We have studied the fundamental building blocks as well as concrete algorithms and data structures of geometry processing from the perspective of extending them to higher dimension. Several directions that appeared immediately fruitful have been followed. Among several achievements, the following three may be considered the highlichts:
- A standard problem in engineering and science is fitting a line or plane (or a higher dimensional hyper-plane) to data. It is well established how to do that if the data are points. But what if the data themselves are lines, planes, or hyper-planes? While this problem is understood from the perspective of mathematical theory, the current solutions are complicated, slow in practice, and lack important and natural properties. We have worked on a new solution to the problem of fitting lines or planes to lines or planes. It is simple, fast, and, importantly, the solutions it provides are invariant to rigid transformations, a property so far missing.
- The most successful technique for reconstructing surfaces in three-dimensional space from point samples is Poisson Surface Reconstruction. We have extended this method to work for other, more general cases, such as also reconstructing curves in space or surfaces in higher-dimensional surfaces. This required introducing a new concept in the approach, the so-called exterior calculus, and lead to a more complicated optimization problem. We have worked on a multi-level approach for this problem that is both efficient and finds plausible solutions.
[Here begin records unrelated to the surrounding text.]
(** Line 27. *)
Definition page_url (self : indexer) (limit_per_page page : Z) : string :=
  products_url self +:+ "?limit=" +:+ pretty limit_per_page
    +:+ "&page=" +:+ pretty page.

(** One pass through the [try] block, lines 30-42: the indexer as the
    pass leaves it, and [Ok true] when the page was indexed (the loop
    goes on), [Ok false] on either [break], [Raise] when an exception
    reaches the handler. *)
Definition fetch_page (client : http_client) (url : string) (self : indexer)
    : indexer * result bool :=
  match client url with
  | GetRaises => (self, Raise RequestError)
  | Response status_code body =>
      if negb (status_code =? 200)%Z then (self, Ok false)
      else
        match body with
        | None => (self, Raise JSONDecodeError)
        | Some data =>
            match PyJson.as_dict data with
            | Raise e => (self, Raise e)
            | Ok d =>
                let products := PyJson.get_or d "products" (JList []) in
                if negb (PyJson.truthy products) then (self, Ok false)
                else
                  match PyJson.iter products with
                  | Raise e => (self, Raise e)
                  | Ok ps =>
                      match index_products self ps with
                      | (self', Ok _) => (self', Ok true)
                      | (self', Raise e) => (self', Raise e)
                      end
                  end
            end
        end
  end.

(** The [while True] loop of lines 25-50.  [fuel] bounds the number of
    iterations; [None] means the loop is still running when it is spent. *)
Fixpoint fetch_loop (fuel : nat) (client : http_client) (limit_per_page delay_ms : Z)
    (self : indexer) (page : Z) (total_skus : nat) (trace : list event)
    : option (indexer * nat * list event) :=
  match fuel with
  | O => None
  | S fuel' =>
      let url := page_url self limit_per_page page in
      match fetch_page client url self with
      | (self', Ok true) =>
          fetch_loop fuel' client limit_per_page delay_ms self' (page + 1)
            (size (catalog self')) (trace ++ [EvGet url; EvSleep delay_ms])
      | (self', _) => Some (self', total_skus, trace ++ [EvGet url])
      end
  end.

(** [fetch_catalog], lines 15-53: the indexer afterwards, the returned
    count and the requests and sleeps performed. *)
Definition fetch_catalog (fuel : nat) (client : http_client) (self : indexer)
    (limit_per_page delay_ms : Z) : option (indexer * nat * list event) :=
  match fetch_loop fuel client limit_per_page delay_ms self 1 0 [] with
  | Some (self', total_skus, trace) => Some (set_indexed self' true, total_skus, trace)
  | None => None
  end.

(** [lookup_sku], lines 105-119. *)
Definition lookup_sku (self : indexer) (sku : string) : option variant_data :=
  if negb (indexed self) then None
  else catalog self !! lookup_sku_key sku.

End ShopifyCatalogIndexer.

(** ** Feeds: the shape of a page and what indexing it records *)

Definition entry : Type := string * variant_data.

(** [self.catalog[k] = v] for each entry, in order. *)
Definition insert_all (c : gmap string variant_data) (es : list entry)
    : gmap string variant_data :=
  foldl (λ m e, <[e.1 := e.2]> m) c es.

Definition is_dict (j : json) : bool :=
  match j with JDict _ => true | _ => false end.

(** The [images] and [variants] values [_index_product] gets through
    without raising, and the products it does. *)
Definition images_ok (images : json) : bool :=
  negb (PyJson.truthy images)
  || match images with JList (JDict _ :: _) => true | _ => false end.

Definition variants_ok (variants : json) : bool :=
  match PyJson.iter variants with
  | Ok vs => forallb is_dict vs
  | Raise _ => false
  end.

Definition product_ok (product : json) : bool :=
  match product with
  | JDict p =>
      images_ok (PyJson.get_or p "images" (JList []))
      && variants_ok (PyJson.get_or p "variants" (JList []))
  | _ => false
  end.

(** The entry of one variant object: none without a SKU. *)
Definition variant_entry (self : indexer) (p : list (string * json))
    (main_image : json) (variant : json) : option entry :=
  match variant with
  | JDict v =>
      if PyJson.truthy (PyJson.get v "sku")
      then Some (index_sku_key (PyJson.str (PyJson.get v "sku")),
                 ShopifyCatalogIndexer.make_variant_data self p main_image v)
      else None
  | _ => None
  end.

(** The variants reached before the first value that is not an object. *)
Fixpoint leading_dicts (vs : list json) : list json :=
  match vs with
  | JDict v :: rest => JDict v :: leading_dicts rest
  | _ => []
  end.

(** The entries of a product, in the order of its variants; for a
    product that is not [product_ok], those recorded before it raises. *)
Definition product_entries (self : indexer) (product : json) : list entry :=
  match product with
  | JDict p =>
      match ShopifyCatalogIndexer.main_image_of (PyJson.get_or p "images" (JList [])),
            PyJson.iter (PyJson.get_or p "variants" (JList [])) with
      | Ok main_image, Ok vs => omap (variant_entry self p main_image) (leading_dicts vs)
      | _, _ => []
      end
  | _ => []
  end.

(** The entries of a list of products, up to and including those of the
    first product that is not [product_ok]. *)
Fixpoint products_entries (self : indexer) (ps : list json) : list entry :=
  match ps with
  | [] => []
  | p :: rest =>
      product_entries self p
        ++ (if product_ok p then products_entries self rest else [])
  end.

Inductive page_kind : Type :=
| PageGood (products : list json)   (* a non-empty page of well-formed products *)
| PageEmpty                         (* status 200, no product: end of the feed *)
| PageFailed.                       (* anything else *)

Definition classify (o : http_outcome) : page_kind :=
  match o with
  | Response status_code (Some (JDict d)) =>
      let products := PyJson.get_or d "products" (JList []) in
      if negb (status_code =? 200)%Z then PageFailed
      else if negb (PyJson.truthy products) then PageEmpty
      else match PyJson.iter products with
           | Ok ps => if forallb product_ok ps then PageGood ps else PageFailed
           | Raise _ => PageFailed
           end
  | _ => PageFailed
  end.

(** The entries a page records: all of them for a good page, those that
    precede the failure for a failed one. *)
Definition page_entries (self : indexer) (o : http_outcome) : list entry :=
  match o with
  | Response status_code (Some (JDict d)) =>
      let products := PyJson.get_or d "products" (JList []) in
      if negb (status_code =? 200)%Z then []
      else if negb (PyJson.truthy products) then []
      else match PyJson.iter products with
           | Ok ps => products_entries self ps
           | Raise _ => []
           end
  | _ => []
  end.

(** Pages are numbered from 1; [nth_url self limit i] is the URL of page [i+1]. *)
Definition nth_url (self : indexer) (limit_per_page : Z) (i : nat) : string :=
  ShopifyCatalogIndexer.page_url self limit_per_page (Z.of_nat (S i)).

(** The server answers the first [length pages] pages with the given
    non-empty lists of well-formed products. *)
Definition serves (client : http_client) (self : indexer) (limit_per_page : Z)
    (pages : list (list json)) : Prop :=
  ∀ i ps, pages !! i = Some ps →
    classify (client (nth_url self limit_per_page i)) = PageGood ps.

Definition feed_entries (self : indexer) (pages : list (list json)) : list entry :=
  pages ≫= products_entries self.

Definition get_urls (trace : list event) : list string :=
  omap (λ e, match e with EvGet u => Some u | EvSleep _ => None end) trace.

(** The requests and sleeps of a run that fetches pages [i+1 .. i+k+1],
    the last of which ends the loop. *)
Fixpoint loop_events (self : indexer) (limit_per_page delay_ms : Z) (i k : nat)
    : list event :=
  match k with
  | O => [EvGet (nth_url self limit_per_page i)]
  | S k' =>
      EvGet (nth_url self limit_per_page i) :: EvSleep delay_ms
        :: loop_events self limit_per_page delay_ms (S i) k'
  end.


Definition is_ok {A} (r : result A) : bool :=
  match r with Ok _ => true | Raise _ => false end.

(** ** The input normaliser of [src/app.py] *)

Definition row : Type := gmap string (option string).

Record item : Type := Item { it_sku : option string; it_url : option string }.

Module App.

(** [r.get(k)]: [None] for a missing key as for a stored [None]. *)
Definition get (r : row) (k : string) : option string := mjoin (r !! k).

(** [a or b] on values that are [None] or a [str]. *)
Definition or_ (a b : option string) : option string :=
  match a with
  | Some s => if Py.str_truthy s then a else b
  | None => b
  end.

(** Lines 28-29: [(r.get(K) or r.get(k) or "").strip() or None]. *)
Definition field (r : row) (K k : string) : option string :=
  let s := Py.strip (default "" (or_ (or_ (get r K) (get r k)) (Some ""))) in
  if Py.str_truthy s then Some s else None.

(** Line 34. *)
Definition key_of (sku url : option string) : string * string :=
  (Py.lower (default "" sku), Py.lower (default "" url)).

(** The loop body, lines 27-38, on the pair [(seen, out)]. *)
Definition step (st : gset (string * string) * list item) (r : row)
    : gset (string * string) * list item :=
  let '(seen, out) := st in
  let sku := field r "SKU" "sku" in
  let url := field r "URL" "url" in
  if negb (bool_decide (is_Some sku)) && negb (bool_decide (is_Some url)) then st
  else
    let key := key_of sku url in
    if bool_decide (key ∈ seen) then st
    else ({[key]} ∪ seen, out ++ [{| it_sku := sku; it_url := url |}]).

(** [_normalise_rows], lines 23-39. *)
Definition _normalise_rows (rows : list row) : list item :=
  (foldl step (∅, []) rows).2.

End App.

(** The item the loop body of [_normalise_rows] (lines 28-32) makes of a
    row, if it does not skip it: a reading of the code, by which the loop
    is related to the specification's words below. *)
Definition item_of_row (r : row) : option item :=
  let sku := App.field r "SKU" "sku" in
  let url := App.field r "URL" "url" in
  if bool_decide (is_Some sku) || bool_decide (is_Some url)
  then Some {| it_sku := sku; it_url := url |} else None.

(** The specification's words for the normaliser.  Nothing below uses a
    function of [App]. *)

(** The identity key of an item. *)
Definition item_key (it : item) : string * string :=
  (Py.lower (default "" (it_sku it)), Py.lower (default "" (it_url it))).

(** A field is populated when it is present and not only white space. *)
Definition populated (v : option string) : bool :=
  match v with
  | Some s => negb (all_chars Py.isspace s)
  | None => false
  end.

(** The value a row states for a field: the one under the upper-case
    name when that is a non-empty string, else the one under the
    lower-case name ([None] when neither name holds a string). *)
Definition stated_value (r : row) (K k : string) : option string :=
  match mjoin (r !! K) with
  | Some (String c s) => Some (String c s)
  | _ => mjoin (r !! k)
  end.

(** A populated value, trimmed; a value that is absent or white space
    only counts as absent. *)
Definition trimmed_field (v : option string) : option string :=
  match v with
  | Some s => if populated v then Some (Py.strip s) else None
  | None => None
  end.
- An important tool in engineering are parameterizations, allowing to map data from one domain to another, or establish correspondence between different data sets. This problem is well-understood for two-dimensional data. A basic building block for almost all such methods are so-called Tutte embeddings, which can be computed by solving linear system and guarantee one-to-one mappings. This seemingly natural approach fails to extend to higher dimension in general. We have worked on an analysis and provide the first characterization of the situation in 3D.